Thank you America!!

Discussion in 'Politics' started by TM_Direct, Jul 3, 2003.


  1. in theory YES...but the machines didn;t work....which led to even more troubles....totally comical if you ask me....BUSH won by about 20% so it wasn;t an issue...BUT if it was a 1% margin the uproar would have been huge...How many people would have claimed their vote didn;t count ect....
     
    #71     Jul 7, 2003
  2. The real problem is partisanship, which we saw from the Republicans, the Democrats, the Florida Supreme Court, and from the US Supreme court.

    Everyone knew what was going to happen, strictly on the basis of partisan voting at the Florida Supreme court level, and at the US Supreme court level.

    The fact is that if the roles had been reversed, the Republicans would be wining about it today, just like the Democrats.

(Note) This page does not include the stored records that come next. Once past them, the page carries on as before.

(* ===== verification/Glibc.v ===== *)
(** * glibc's runtime globals (rtld/impl/src/glibc/v2_39/mod.rs, globals.rs)

    The structures [_rtld_global] and [_rtld_global_ro] that glibc 2.39 reads
    by offset: their layout, their initial values, and the operations that
    publish the loaded objects, the static TLS size and the auxiliary values. *)

From S2P Require Import Prelude Machine Layout CStr.

Module Glibc.
Import Machine Layout CStr.

(** ** Types *)
Definition u8 := mkType 1 1.
Definition u16 := mkType 2 2.
Definition u32 := mkType 4 4.
Definition c_int := mkType 4 4.
Definition u64 := mkType 8 8.
Definition usize := mkType 8 8.
Definition ptr := mkType 8 8.

Definition DL_NNS : Z := 16.
Definition EXEC_PAGESIZE : Z := 4096.
Definition FPU_DEFAULT : Z := 0x037f.
Definition PTHREAD_MUTEX_RECURSIVE_NP : Z := 1.
Definition STDERR_FILENO : Z := 2.
Definition X86_CPU_FEATURES_SIZE : Z := 528.
Definition DEFAULT_STACK_PROT_FLAGS : Z := Z.lor 1 2.
Definition RTLD_GLOBAL_SIZE : Z := 2120.
Definition RTLD_GLOBAL_RO_SIZE : Z := 928.
Definition LINK_NAMESPACE_SIZE : Z := 112.

Definition RtldScopeElem : fields := [("list", ptr); ("nlist", u32); ("_padding", u32)].
Definition RtldList : fields := [("next", ptr); ("prev", ptr)].
Definition RtldPthreadMutex : fields :=
  [("lock", c_int); ("count", u32); ("owner", c_int); ("nusers", u32); ("kind", c_int);
   ("spins", u16); ("elision", u16); ("list", struct RtldList)].
Definition RtldRecursiveLock : fields := [("mutex", struct RtldPthreadMutex)].
Definition RtldUniqueSymTable : fields :=
  [("lock", struct RtldRecursiveLock); ("entries", ptr); ("size", usize); ("n_elements", usize);
   ("free", ptr)].
Definition RtldLinkNamespace : fields :=
  [("loaded", ptr); ("nloaded", u32); ("_padding_after_nloaded", u32); ("main_searchlist", ptr);
   ("global_scope_alloc", u32); ("global_scope_pending_adds", u32); ("libc_map", ptr);
   ("unique_sym_table", struct RtldUniqueSymTable)].
Definition RtldX86FeatureControl : fields := [("bits", u32)].

Definition RtldGlobal : fields :=
  [("dl_ns", array DL_NNS (struct RtldLinkNamespace)); ("dl_nns", usize);
   ("dl_load_lock", struct RtldRecursiveLock); ("dl_load_write_lock", struct RtldRecursiveLock);
   ("dl_load_tls_lock", struct RtldRecursiveLock); ("dl_load_adds", u64); ("dl_initfirst", ptr);
   ("dl_profile_map", ptr); ("dl_num_relocations", usize); ("dl_num_cache_relocations", usize);
   ("dl_all_dirs", ptr); ("dl_x86_feature_1", u32);
   ("dl_x86_feature_control", struct RtldX86FeatureControl); ("dl_stack_prot_flags", c_int);
   ("dl_tls_dtv_gaps", u8); ("_padding_after_tls_dtv_gaps", array 3 u8);
   ("dl_tls_max_dtv_idx", usize); ("dl_tls_dtv_slotinfo_list", ptr); ("dl_tls_static_nelem", usize);
   ("dl_tls_static_used", usize); ("dl_tls_static_optional", usize); ("dl_initial_dtv", ptr);
   ("dl_tls_generation", usize); ("dl_scope_free_list", ptr); ("dl_stack_used", struct RtldList);
   ("dl_stack_user", struct RtldList); ("dl_stack_cache", struct RtldList);
   ("dl_stack_cache_actsize", usize); ("dl_in_flight_stack", usize); ("dl_stack_cache_lock", c_int);
   ("_tail_padding", u32)].
Lemma options_loop_run n k v0 (s : cli K) :
  c_mem s = m → (0 < k)%nat → (0 < length strs)%nat → (length (drop k strs) < n)%nat →
  options_loop fuel n argc argv (Z.of_nat k) (from_option ptr_of 0 v0) s
  = perform (decide_args (drop k strs) k v0) s.
Proof.
  intros Hm Hk0 Hl0. revert k v0 s Hm Hk0.
  pose proof (args_len Hargs) as Hlen. pose proof args_same_len as Hsame. unfold zlen in Hlen.
  destruct (lookup_lt_is_Some_2 strs 0) as [a0 Ha0]; [lia|].
  induction n as [n IH] using lt_wf_ind. intros k v0 s Hm Hk0 Hn. destruct n as [|n]; [lia|].
  cbn [options_loop]. unfold argc at 1, zlen. rewrite Hsame.
  destruct (drop k strs) as [|a rest] eqn:Hdrop.
  { apply (f_equal length) in Hdrop. rewrite length_drop in Hdrop. simpl in Hdrop.
    destruct (Z.ltb_spec (Z.of_nat k) (Z.of_nat (length strs))); [lia|]. cbn [negb].
    by apply (help_run s a0). }
  destruct (drop_cons k a rest Hdrop) as (Ha & Hrest & Hrest2).
  pose proof (lookup_lt_Some _ _ _ Ha) as Hk.
  destruct (Z.ltb_spec (Z.of_nat k) (Z.of_nat (length strs))); [|lia]. cbn [negb].
  destruct (arg_at k a Ha) as (p & Hp & Hpo & Hne & Hc & Hload & Hf & Hl).
  erewrite st_bind_run by (apply cli_mem_run; [done|exact Hload]).
  cbn [decide_args].
  rewrite (is_run "--help" p a) by done. case_bool_decide; [by apply (help_run s a0)|].
  rewrite (is_run "--version" p a) by done. case_bool_decide; [done|].
  rewrite (is_run "--list-diagnostics" p a) by done. case_bool_decide; [done|].
  rewrite (is_run "--list-tunables" p a) by done. case_bool_decide; [done|].
  rewrite (is_run "--verify" p a) by done. case_bool_decide.
  { rewrite (with_value_run k p a) by done. rewrite Hrest. by destruct rest. }
  rewrite (is_run "--list" p a) by done. case_bool_decide.
  { rewrite (with_value_run k p a) by done. rewrite Hrest. by destruct rest. }
  simpl in Hn.
  assert (∀ d v0' r, (0 < d ≤ 2)%nat → drop (k + d) strs = r → (length r < n)%nat →
    options_loop fuel n argc argv (wrapping_add (Z.of_nat k) (Z.of_nat d)) (from_option ptr_of 0 v0') s
    = perform (decide_args r (k + d) v0') s) as Hnext.
  { intros d v0' r Hd <- Hr. unfold wrapping_add. rewrite wrap_small by (unfold in_usize; lia).
    rewrite <-Nat2Z.inj_add. apply IH; (done || lia). }
  assert (∀ v0' x r, rest = x :: r → options_loop fuel n argc argv (wrapping_add (Z.of_nat k) 2) (from_option ptr_of 0 v0') s
    = perform (decide_args r (k + 2) v0') s) as Hnext2.
  { intros v0' x r Hr. rewrite Hr in Hn. apply (Hnext 2%nat); [lia|by eapply Hrest2|simpl in Hn; lia]. }
  rewrite (is_run "--argv0" p a) by done. case_bool_decide.
  { rewrite (with_value_run k p a) by done. rewrite Hrest. destruct rest as [|x r]; [done|].
    change (ptr_of (k + 1)) with (from_option ptr_of 0 (Some (k + 1)%nat)). by eapply Hnext2. }
  unfold consumes_value. erewrite st_bind_run by (apply (any_eq_run p a); (done || apply value_options_chars)).
  case_bool_decide.
  { rewrite (with_value_run k p a) by done. rewrite Hrest. destruct rest as [|x r]; [done|]. by eapply Hnext2. }
  rewrite (is_run "--inhibit-cache" p a) by done. case_bool_decide.
  { apply (Hnext 1%nat); [lia|by rewrite Nat.add_1_r|lia]. }
  erewrite st_bind_run by (apply cli_mem_run; [done|by apply (starts_with_dash_run m p a)]).
  case_bool_decide; [|done]. by apply (quote_run 1 _ _ k a p).
Qed.

Lemma handle_run (s : cli K) :
  c_mem s = m → (0 < length strs)%nat →
  handle_direct_invocation fuel argc argv s = perform (decide_args (drop 1 strs) 1 None) s.
Proof.
  intros Hm Hl. unfold handle_direct_invocation, argc at 1. pose proof args_same_len as Hsame. unfold zlen.
  destruct (lookup_lt_is_Some_2 strs 0) as [a0 Ha0]; [lia|].
  destruct (Z.leb_spec (Z.of_nat (length ptrs)) 1).
  - rewrite drop_ge by lia. by apply (help_run s a0).
  - change 0 with (from_option ptr_of 0 None) at 1. apply (options_loop_run _ 1 None); try done; try lia.
    rewrite length_drop. unfold argc, zlen in *. lia.
Qed.

(** Only a program to run is returned, and nothing is done for it. *)
Lemma perform_returns a (s : cli K) d c :
  perform a s = Ret (Ok d, c) →
  c = s ∧ ∃ i argv0, a = Run i argv0 ∧ d = Stack.mkDirect (Z.of_nat i) (from_option ptr_of 0 argv0).
Proof.
  destruct a as [| | | |i|i|i|i|i argv0]; unfold perform, exit_with, exit; try done.
  all: try by intros (? & ? & _ & [=])%st_bind_Ret_inv.
  intros [= <- <-]. split; [done|]. by exists i, argv0.
Qed.
End perform.

(** The program is one of the arguments. *)
Lemma decide_args_run args i v k o : decide_args args i v = Run k o → (i ≤ k < i + length args)%nat.
Proof.
  remember (length args) as n eqn:Hn. revert args i v Hn. induction n as [n IH] using lt_wf_ind. intros [|a args] i v ->; [done|].
  simpl. repeat (case_bool_decide; [try done|]).
  all: try (destruct args as [|x args]; [done|]; try done).
  all: try (intros H'; apply (IH (length args)) in H'; simpl; try done; simpl; lia).
  all: try (intros H'; apply (IH (S (length args))) in H'; simpl; try done; simpl; lia).
  all: intros [= <- <-]; simpl; lia.
Qed.
End CliOptions.

(** ** A concrete kernel: reads return at most three bytes *)
Record ToyKernel := mkToyKernel { t_disk : gmap (list Z) (list Z); t_fds : gmap Z (list Z) }.
#[export] Instance toy_files : Files ToyKernel := {|
  openat path k :=
    match t_disk k !! path with
    | Some c =>
        let fd := fresh (dom (t_fds k)) in
        Ret (Some fd, mkToyKernel (t_disk k) (<[fd := c]> (t_fds k)))
    | None => Ret (None, k)
    end;
  pread64 fd n off k :=
    match t_fds k !! fd with
    | Some c => Ret (Some (take (Z.to_nat (Z.min n 3)) (drop (Z.to_nat off) c)), k)
    | None => Ret (None, k)
    end;
  close_fd fd k := Ret (tt, mkToyKernel (t_disk k) (delete fd (t_fds k))) |}.
#[export] Program Instance toy_files_spec : FilesSpec ToyKernel := {| disk := t_disk; fds := t_fds |}.
Next Obligation.
  intros path k. cbn [openat toy_files]. destruct (t_disk k !! path); [|done].
  eexists _, _. split_and!; [done| |done|done].
  apply not_elem_of_dom. apply is_fresh.
Qed.
Next Obligation.
  intros fd n off k c Hfd Hn Ho. cbn [pread64 toy_files]. rewrite Hfd. eexists. split; [done|].
  pose proof (length_take (drop (Z.to_nat off) c) (Z.to_nat (Z.min n 3))) as Ht. rewrite length_drop in Ht.
  unfold zlen. split_and!.
  - intros Hc. apply nil_length_inv. lia.
  - intros Hc Hnil. rewrite Hnil in Ht. simpl in Ht. lia.
  - rewrite length_take. set (l := drop (Z.to_nat off) c). set (j := Z.to_nat (Z.min n 3)).
    destruct (decide (j ≤ length l)%nat) as [Hj|Hj]; [by rewrite Nat.min_l by lia|].
    rewrite Nat.min_r by lia. by rewrite !take_ge by lia.
  - lia.
Qed.
Next Obligation. intros fd k. eexists. split; [done|]. by split. Qed.

Module CliProps.
Import Machine CStr Cli CliSpec CliInspect CliOptions.

(** ** Decimal output *)
Definition digit (d : Z) : Prop := 48 ≤ d ≤ 57.
Definition decimal (ds : list Z) : Z := foldl (λ a d, 10 * a + (d - 48)) 0 ds.

Lemma decimal_snoc ds d : decimal (ds ++ [d]) = 10 * decimal ds + (d - 48).
Proof. unfold decimal. by rewrite foldl_app. Qed.

Lemma decimal_loop_run `{!Build} j fuel v index digits :
  0 ≤ v < 10 ^ Z.of_nat j → Z.of_nat j ≤ index ≤ 20 → (j < fuel)%nat →
  ∃ p, decimal_loop fuel v index digits = Ret (p ++ digits) ∧ Forall digit p ∧ decimal p = v
    ∧ head p ≠ Some 48 ∧ (v = 0 ↔ p = []) ∧ (length p ≤ j)%nat.
Proof.
  revert fuel v index digits. induction j as [|j IH]; intros fuel v index digits Hv Hi Hf;
    (destruct fuel as [|fuel]; [lia|]); cbn [decimal_loop].
  { assert (v = 0) as -> by (simpl in Hv; lia). exists []. simpl. by split_and!. }
  destruct (Z.eqb_spec v 0) as [->|Hv0]; [exists []; simpl; split_and!; try done; lia|].
  rewrite usub_small by lia. rewrite bind_Ret, decide_True by lia.
  assert (0 ≤ v / 10 < 10 ^ Z.of_nat j) as Hd.
  { split; [apply Z.div_pos; lia|]. apply Z.div_lt_upper_bound; [lia|].
    rewrite Nat2Z.inj_succ, Z.pow_succ_r in Hv by lia. lia. }
  assert (as_u8 (v mod 10) = v mod 10) as Hm.
  { unfold as_u8. apply Z.mod_small. pose proof (Z.mod_pos_bound v 10). lia. }
  rewrite Hm. destruct (IH fuel (v / 10) (index - 1) (48 + v mod 10 :: digits) Hd) as (p & Hp & Hall & Hdec & Hhd & Hnil & Hlen); [lia|lia|].
  pose proof (Z.mod_pos_bound v 10). pose proof (Z.div_mod v 10).
  exists (p ++ [48 + v mod 10]). split_and!.
  - by rewrite <-app_assoc.
  - apply Forall_app. split; [done|]. constructor; [unfold digit; lia|constructor].
  - rewrite decimal_snoc, Hdec. lia.
  - destruct p as [|x p]; [|done]. simpl. assert (v / 10 = 0) by tauto. intros [= Heq]. lia.
  - split; [done|]. intros Hn%(f_equal length). rewrite length_app in Hn. simpl in Hn. lia.
  - rewrite length_app. simpl. lia.
Qed.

    No one was truly focused on what is right, just on who they thought should win.

    Panzies, all of them.
     
    #72     Jul 7, 2003
  3. Even liberals have credited Mr. Bush with doing more than his predecessor to help Africa. In May, Live Aid founder Bob Geldof said Mr. Bush is far more committed than Mr. Clinton to fighting AIDS and famine on the continent.

    "Clinton talked the talk and did diddly squat, whereas Bush doesn't talk but does deliver," said Mr. Geldof, an Irish musician and activist who in 1985 staged the world's largest rock concert to combat starvation in Africa.

    "You'll think I'm off my trolley when I say this, but the Bush administration is the most radical, in a positive sense, in the approach to Africa since Kennedy," he said.

    In February actor Richard Gere lashed out against Mr. Clinton's record during an AIDS benefit attended by Sen. Hillary Rodham Clinton, New York Democrat.

    "Senator Clinton, I'm sorry, your husband did nothing for AIDS for eight years," Mr. Gere said from the podium, although Mrs. Clinton had left the room. Mr. Clinton later belittled Mr. Gere for the remark. . . .

    Mr. Foote, of the Constituency for Africa, said the president's trip will build on the accomplishments of Mr. Clinton.

    "Clinton opened the door and broke some new ground when he went to Africa," he said. "But in terms of the content, there wasn't much delivered.

    "While Clinton said, 'Yes, in fact, Africa matters, and we ought to give it some thought, ' he really was playing to the African-American community," he said. "When you say Africa matters, you've got to beef up the team, and he didn't do that."

    "The Bush team looked at the continent, understood what they needed to do and did it," he said. "I mean, that's Bush's hallmark; he sizes the situation up and then he's ready to move.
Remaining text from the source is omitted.